2) I violenti contro se stessi sono coloro che si sono suicidati offendendo così Dio che ha
donato loro la vita. Giunti sull’altra sponda del Flegetonte in groppa a uno dei Centauri,
Dante ode terribili lamenti, ma non vede nessuno, allora Virgilio lo invita a strappare un
ramoscello da un albero. Dal tronco esce sangue e il ramo spezzato reagisce dicendo a
Dante: “Perché mi strappi?”. Gli alberi contorti e grigi, irti di spine, ospitano al loro interno le
anime dei suicidi. Tra i rami scheletrici si annidano le Arpie, personaggi mitologici dal volto
di donna e il corpo di uccello rapace. L’anima che ha parlato è quella di Pier delle Vigne
che visse alla corte di Federico II, fu poeta e ministro dell’imperatore. Per invidia dei
cortigiani fu accusato di tradimento e arrestato. Disperato per l’ingiustizia subita, si tolse la
vita in carcere.
3) Nel terzo settore del settimo cerchio si trovano i violenti contro Dio e le sue leggi. Dante
vede una terra desolata e desertica, sulla quale cade a larghi fiocchi una pioggia di fuoco.
Qui ci sono ad esempio i bestemmiatori, che osarono sfidare Dio e ora giacciono immobili
sotto la pioggia infuocata.
Nell’ottavo cerchio: i fraudolenti
I due poeti sono giunti, camminando lungo la riva del Flegetonte, alla sua formidabile cascata.
Gerione, un mostro dall’aspetto multiforme, in quanto simbolo della frode, li aiuterà a scendere nel
baratro. Il suo volto ha fattezze umane, le zampe sono quelle di un leone, il corpo è quello di un
serpente, la coda è biforcuta come quella di uno scorpione. Scesi dalla groppa di Gerione, i due
poeti si ritrovano in Malebolge, un grande cerchio suddiviso in dieci fossati concentrici (bolge), con
al centro un pozzo profondo. Qui vengono puniti i fraudolenti, coloro che hanno commesso il male
con l’inganno. Attraversando una bolgia dopo l’altra, Dante e Virgilio giungono nell’ottava bolgia,
destinata ai consiglieri fraudolenti. Questi, poiché in vita hanno alimentato la fiamma della
discordia con i loro consigli ingannatori, all’inferno sono condannati a soffrire avvolti nelle fiamme.

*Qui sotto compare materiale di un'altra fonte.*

(* ===== verification/Display.v ===== *)
(** * The text display: src/src/kernel/display.c

    A screen of 12 rows of 16 characters.  Characters are laid out in [textbuf];
    the outermost batch paints the cells that differ from [painted], once.  A
    block cursor is painted over a cell and the cell is restored before any
    output.

    The panel (an ST7789 behind an SPI bus) is the interface [Panel]: the pixels
    that are clocked out after a window command fill the window row by row, as
    the controller's data sheet says.  [glyph], which nothing calls, the pins,
    the backlight and the command sequence that starts the panel are left out. *)
From S2P Require Import Prelude.

(** The controller: [write_window x0 y0 x1 y1 px] is CASET, RASET, RAMWR and pixels. *)
Class Panel (P : Type) := {
  write_window : Z -> Z -> Z -> Z -> list Z -> P -> P;
  pixel : P -> Z -> Z -> Z;
  pixel_written : forall x0 y0 x1 y1 px p i j,
    x0 <= x1 -> y0 <= y1 -> lenZ px = (x1 - x0 + 1) * (y1 - y0 + 1) ->
    pixel (write_window x0 y0 x1 y1 px p) i j =
    if (x0 <=? i) && (i <=? x1) && (y0 <=? j) && (j <=? y1)
    then nthZ px ((j - y0) * (x1 - x0 + 1) + (i - x0)) else pixel p i j }.

(** ** The character images of [glyph_scaled] *)
Definition font_upper : list (list Z) :=
  [[14; 17; 31; 17; 17]; [30; 17; 30; 17; 30]; [14; 17; 16; 17; 14]; [30; 17; 17; 17; 30]; [31; 16; 30; 16; 31];
    [31; 16; 30; 16; 16]; [14; 16; 23; 17; 14]; [17; 17; 31; 17; 17]; [14; 4; 4; 4; 14]; [7; 2; 2; 18; 12];
    [17; 18; 28; 18; 17]; [16; 16; 16; 16; 31]; [17; 27; 21; 17; 17]; [17; 25; 21; 19; 17];
    [14; 17; 17; 17; 14]; [30; 17; 30; 16; 16]; [14; 17; 17; 21; 14]; [30; 17; 30; 18; 17]; [15; 16; 14; 1; 30];
    [31; 4; 4; 1; 30]; [17; 17; 17; 17; 14]; [17; 17; 17; 10; 4]; [17; 17; 21; 27; 17]; [17; 10; 4; 10; 17];
    [17; 10; 4; 4; 4]; [31; 2; 4; 8; 31]].
Definition font_digit : list (list Z) :=
  [[14; 17; 17; 17; 14]; [4; 12; 4; 4; 14]; [14; 1; 6; 8; 31]; [30; 1; 14; 1; 30]; [2; 6; 10; 31; 2];
    [31; 16; 30; 1; 30]; [14; 16; 30; 17; 14]; [31; 1; 2; 4; 4]; [14; 17; 14; 17; 14]; [14; 17; 15; 1; 14]].
Definition font_lower : list (list Z) :=
  [[0; 14; 1; 15; 15]; [16; 16; 30; 17; 30]; [0; 14; 16; 16; 14]; [1; 1; 15; 17; 15]; [0; 14; 31; 16; 14];
    [6; 9; 28; 8; 8]; [0; 15; 17; 15; 1]; [16; 16; 30; 17; 17]; [4; 0; 12; 4; 14]; [2; 0; 6; 2; 18];
    [16; 18; 28; 18; 17]; [12; 4; 4; 4; 14]; [0; 26; 21; 17; 17]; [0; 30; 17; 17; 17]; [0; 14; 17; 17; 14];
    [0; 30; 17; 30; 16]; [0; 15; 17; 15; 1]; [0; 22; 25; 16; 16]; [0; 15; 28; 3; 30]; [8; 8; 28; 8; 7];
    [0; 17; 17; 19; 13]; [0; 17; 17; 10; 4]; [0; 17; 21; 21; 10]; [0; 17; 10; 4; 10]; [0; 17; 17; 15; 1];
    [0; 31; 2; 4; 31]].
Definition font_other : list (Z * list Z) :=
  [(91, [14; 8; 8; 8; 14]); (93, [14; 2; 2; 2; 14]); (34, [20; 20; 0; 0; 0]); (39, [8; 8; 0; 0; 0]);
   (92, [32; 16; 8; 4; 2]); (62, [16; 8; 4; 8; 16]); (123, [6; 8; 16; 8; 6]); (125, [24; 4; 2; 4; 24]);
   (40, [4; 8; 8; 8; 4]); (41, [8; 4; 4; 4; 8]); (124, [8; 8; 8; 8; 8]); (63, [28; 2; 12; 0; 8]);
   (60, [4; 8; 16; 8; 4]); (33, [8; 8; 8; 0; 8]); (43, [8; 8; 62; 8; 8]); (45, [0; 0; 62; 0; 0]);
   (95, [0; 0; 0; 0; 62]); (47, [2; 4; 8; 16; 32]); (58, [0; 8; 0; 8; 0]); (46, [0; 0; 0; 0; 4]);
   (61, [0; 31; 0; 31; 0]); (36, [4; 30; 5; 30; 4])].

Definition glyph_rows (c : Z) : list Z :=
  if c =? 32 then [0; 0; 0; 0; 0]
  else if (97 <=? c) && (c <=? 122) then nth (Z.to_nat (c - 97)) font_lower []
  else if (65 <=? c) && (c <=? 90) then nth (Z.to_nat (c - 65)) font_upper []
  else if (48 <=? c) && (c <=? 57) then nth (Z.to_nat (c - 48)) font_digit []
  else match find (fun e => fst e =? c) font_other with
       | Some (_, r) => r
       | None => map (fun i => wrap8 (Z.lxor 17 (c * 13 + i * 7))) [0; 1; 2; 3; 4]
       end.

Definition WHITE := 65535.
(** The pixels of one scan line: seven columns twice, the eighth once. *)
Definition glyph_line (r : Z) : list Z :=
  concat (map (fun col => let v := if (col <? 7) && truthy (Z.land r (Z.shiftl 1 (6 - col))) then WHITE else 0 in
                          if col <? 7 then [v; v] else [v]) [0; 1; 2; 3; 4; 5; 6; 7]).
Definition glyph_pixels (c : Z) : list Z :=
  concat (map (fun row => let l := glyph_line (nthZ (glyph_rows c) row) in l ++ l) [0; 1; 2; 3; 4]).
(** The block cursor. *)
Definition cursor_pixels : list Z :=
  concat (map (fun _ => map (fun col => if (2 <=? col) && (col <? 12) then WHITE else 0)
                            [0; 1; 2; 3; 4; 5; 6; 7; 8; 9; 10; 11; 12; 13; 14]) [0; 1; 2; 3; 4; 5; 6; 7; 8; 9]).

(** ** The state *)
Definition ROWS := 12.
Definition COLS := 16.
Definition cell (row col : Z) : Z := row * COLS + col.

Record display := Display {
  ready : bool; dx : Z; dy : Z; spi_fault : bool; textbuf : list Z; painted : list Z;
  display_batch : Z; display_redraw_pending : bool;
  cursor_visible : bool; cursor_active : bool; cursor_x : Z; cursor_y : Z; cursor_tick : Z }.
Definition set_position (x : Z) (y : Z) (d : display) : display :=
  Display (ready d) x y (spi_fault d) (textbuf d) (painted d)
    (display_batch d) (display_redraw_pending d) (cursor_visible d) (cursor_active d) (cursor_x d) (cursor_y d) (cursor_tick d).
Definition set_textbuf (text : list Z) (d : display) : display :=
  Display (ready d) (dx d) (dy d) (spi_fault d) text (painted d)
    (display_batch d) (display_redraw_pending d) (cursor_visible d) (cursor_active d) (cursor_x d) (cursor_y d) (cursor_tick d).
Definition set_painted (text : list Z) (d : display) : display :=
  Display (ready d) (dx d) (dy d) (spi_fault d) (textbuf d) text
    (display_batch d) (display_redraw_pending d) (cursor_visible d) (cursor_active d) (cursor_x d) (cursor_y d) (cursor_tick d).
Definition set_batch (n : Z) (d : display) : display :=
  Display (ready d) (dx d) (dy d) (spi_fault d) (textbuf d) (painted d)
    n (display_redraw_pending d) (cursor_visible d) (cursor_active d) (cursor_x d) (cursor_y d) (cursor_tick d).
Definition set_redraw (b : bool) (d : display) : display :=
  Display (ready d) (dx d) (dy d) (spi_fault d) (textbuf d) (painted d)
    (display_batch d) b (cursor_visible d) (cursor_active d) (cursor_x d) (cursor_y d) (cursor_tick d).
Definition set_cursor (vis : bool) (act : bool) (d : display) : display :=
  Display (ready d) (dx d) (dy d) (spi_fault d) (textbuf d) (painted d)
    (display_batch d) (display_redraw_pending d) vis act (cursor_x d) (cursor_y d) (cursor_tick d).
Definition set_cursor_at (x : Z) (y : Z) (d : display) : display :=
  Display (ready d) (dx d) (dy d) (spi_fault d) (textbuf d) (painted d)
    (display_batch d) (display_redraw_pending d) (cursor_visible d) (cursor_active d) x y (cursor_tick d).
Definition set_cursor_tick (t : Z) (d : display) : display :=
  Display (ready d) (dx d) (dy d) (spi_fault d) (textbuf d) (painted d)
    (display_batch d) (display_redraw_pending d) (cursor_visible d) (cursor_active d) (cursor_x d) (cursor_y d) t.

Section Operations.
Context {P : Type} `{PANEL : Panel P}.
Abbreviation screen := (display * P)%type.
Definition on_display (f : display -> display) (s : screen) : screen := (f (fst s), snd s).

(** [win] and the pixels that follow: the panel's origin is at (40, 53). *)
Definition win (a b c d : Z) (px : list Z) (p : P) : P := write_window (a + 40) (b + 53) (c + 40) (d + 53) px p.

(** [static void glyph_scaled(char c)] at ([x], [y]) *)
Definition glyph_scaled (x y c : Z) (p : P) : P := win x y (x + 14) (y + 9) (glyph_pixels c) p.

Definition display_cursor_hide (reset : bool) (s : screen) : screen :=
  let '(d, p) := s in
  let p := if cursor_visible d && ready d && negb (spi_fault d)
           then glyph_scaled (cursor_x d) (cursor_y d) (nthZ (painted d) (cell (cursor_y d / 11) (cursor_x d / 15))) p
           else p in
  (set_cursor false (if reset then false else cursor_active d) d, p).

Definition cardputer_display_cursor (active : bool) (ticks : Z) (s : screen) : screen :=
  let d := fst s in
  if negb active || negb (ready d) || spi_fault d || truthy (display_batch d) || display_redraw_pending d
  then display_cursor_hide true s
  else if cursor_active d && ((ticks -u cursor_tick d) <? 30) then s
  else let s := on_display (set_cursor_tick ticks) s in
       if cursor_active d && cursor_visible d then display_cursor_hide false s else
       let cx := if dx d <? 240 then dx d else 225 in
       (set_cursor_at cx (dy d) (set_cursor true true (fst s)),
        win cx (dy d) (cx + 14) (dy d + 9) cursor_pixels (snd s)).

Definition blank_screen : list Z := replicate 192 32.

Definition cardputer_display_clear (s : screen) : screen :=
  if negb (ready (fst s)) || spi_fault (fst s) then s else
  let '(d, p) := display_cursor_hide true s in
  (set_redraw false (set_painted blank_screen (set_textbuf blank_screen (set_position 0 0 d))),
   win 0 0 239 134 (replicate (Z.to_nat 32400) 0) p).

Definition cardputer_display_begin_batch (s : screen) : screen :=
  let s := if display_batch (fst s) =? 0 then display_cursor_hide true s else s in
  on_display (fun d => set_batch (display_batch d +u 1) d) s.

(** One turn of the loop over the cells. *)
Definition paint_cell (i : Z) (s : screen) : screen :=
  let '(d, p) := s in
  let c := nthZ (textbuf d) i in
  if c =? nthZ (painted d) i then s else
  (set_painted (updZ (painted d) i c) d, glyph_scaled (i mod COLS * 15) (i / COLS * 11) c p).

Fixpoint paint_cells (n : nat) (i : Z) (s : screen) : screen :=
  match n with
  | O => s
  | S n => paint_cells n (i + 1) (paint_cell i s)
  end.

Definition cardputer_display_end_batch (s : screen) : screen :=
  if display_batch (fst s) =? 0 then s else
  let s := on_display (fun d => set_batch (display_batch d - 1) d) s in
  if truthy (display_batch (fst s)) || negb (display_redraw_pending (fst s)) then s else
  let s := on_display (set_redraw false) s in
  if negb (ready (fst s)) || spi_fault (fst s) then s else
  paint_cells 192 0 s.

(** [static void cardputer_display_layout_char(char c)], a newline first. *)
Definition layout_newline (d : display) : display :=
  if dy d + 11 <=? 123 then set_position 0 (dy d + 11) d else
  let text := ptr_add (textbuf d) COLS ++ replicate 16 32 in
  set_redraw true (set_position 0 121 (set_textbuf text d)).

Definition layout_char (c : Z) (d : display) : display :=
  if negb (ready d) || spi_fault d then d
  else if c =? 13 then d
  else if c =? 10 then layout_newline d
  else if c =? 8 then
    if 15 <=? dx d then set_position (dx d - 15) (dy d) d
    else if 11 <=? dy d then set_position 225 (dy d - 11) d else d
  else
    let d := if 240 <=? dx d then layout_newline d else d in
    let row := dy d / 11 in
    let col := dx d / 15 in
    let d := if (row <? ROWS) && (col <? COLS)
             then set_redraw true (set_textbuf (updZ (textbuf d) (cell row col) c) d) else d in
    set_position (dx d + 15) (dy d) d.

Definition cardputer_display_putc (c : Z) (s : screen) : screen :=
  let standalone := display_batch (fst s) =? 0 in
  let s := if standalone then cardputer_display_begin_batch s else s in
  let s := on_display (layout_char c) s in
  if standalone then cardputer_display_end_batch s else s.

Definition cardputer_display_defer_newline (s : screen) : screen :=
  on_display (layout_char 10) (display_cursor_hide true s).

(** A C string up to its zero byte. *)
Fixpoint put_string (str : list Z) (s : screen) : screen :=
  match str with
  | [] => s
  | c :: str => if c =? 0 then s else put_string str (cardputer_display_putc c s)
  end.
Definition cardputer_display_write (str : list Z) (s : screen) : screen :=
  cardputer_display_end_batch (put_string str (cardputer_display_begin_batch s)).
End Operations.

(** The state that [cardputer_display_init] leaves when the panel answers. *)
Definition boot_display : display := Display true 0 0 false blank_screen (replicate 192 0) 0 false false false 0 0 0.

(** ** The screen as a terminal of 12 lines of 16 characters

    [term] is all the lines ever begun, each as wide as the screen, and the line
    and column of the cursor.  The last twelve lines are on the screen.  Column
    16 is the place behind a full line, where the next character wraps.  A
    backspace moves the cursor back, to the end of the line above from the first
    column, and never above the screen; it changes no character. *)

Definition term : Type := list (list Z) * (Z * Z).
Definition blank_line : list Z := replicate 16 32.
Definition blank_term : term := ([blank_line], (0, 0)).
(** The first line on the screen *)
Definition top (t : term) : Z := Z.max 0 (lenZ (fst t) - 12).
Definition term_newline (t : term) : term :=
  let '(lines, (i, c)) := t in
  (if i + 1 <? lenZ lines then lines else lines ++ [blank_line], (i + 1, 0)).
Definition term_back (t : term) : term :=
  let '(lines, (i, c)) := t in
  if 0 <? c then (lines, (i, c - 1)) else if top t <? i then (lines, (i - 1, 15)) else t.
Definition line_at (lines : list (list Z)) (i : Z) : list Z := nth (Z.to_nat i) lines [].
Definition term_put (t : term) (x : Z) : term :=
  let '(lines, (i, c)) := t in (updZ lines i (updZ (line_at lines i) c x), (i, c + 1)).
Definition term_putc (t : term) (x : Z) : term :=
  if x =? 13 then t
  else if x =? 10 then term_newline t
  else if x =? 8 then term_back t
  else term_put (if snd (snd t) =? COLS then term_newline t else t) x.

Tra questi Dante colloca l’eroe greco Ulisse, in compagnia dell’amico Diomede, suo collaboratore
nell’organizzare l’inganno del cavallo di Troia. Ulisse narrerà a Dante la storia della sua fine,
quando ormai vecchio, spinto dal desiderio di conoscenza, osò sfidare Dio oltrepassando le
Colonne d’Ercole (cioè Ulisse rappresenta chi non riconosce i limiti imposti alla conoscenza da
Dio, con il rischio di andare oltre il mistero della vita e della morte; il male non è nella conoscenza
ma nel voler conoscere oltre i limiti della ragione senza la guida della fede).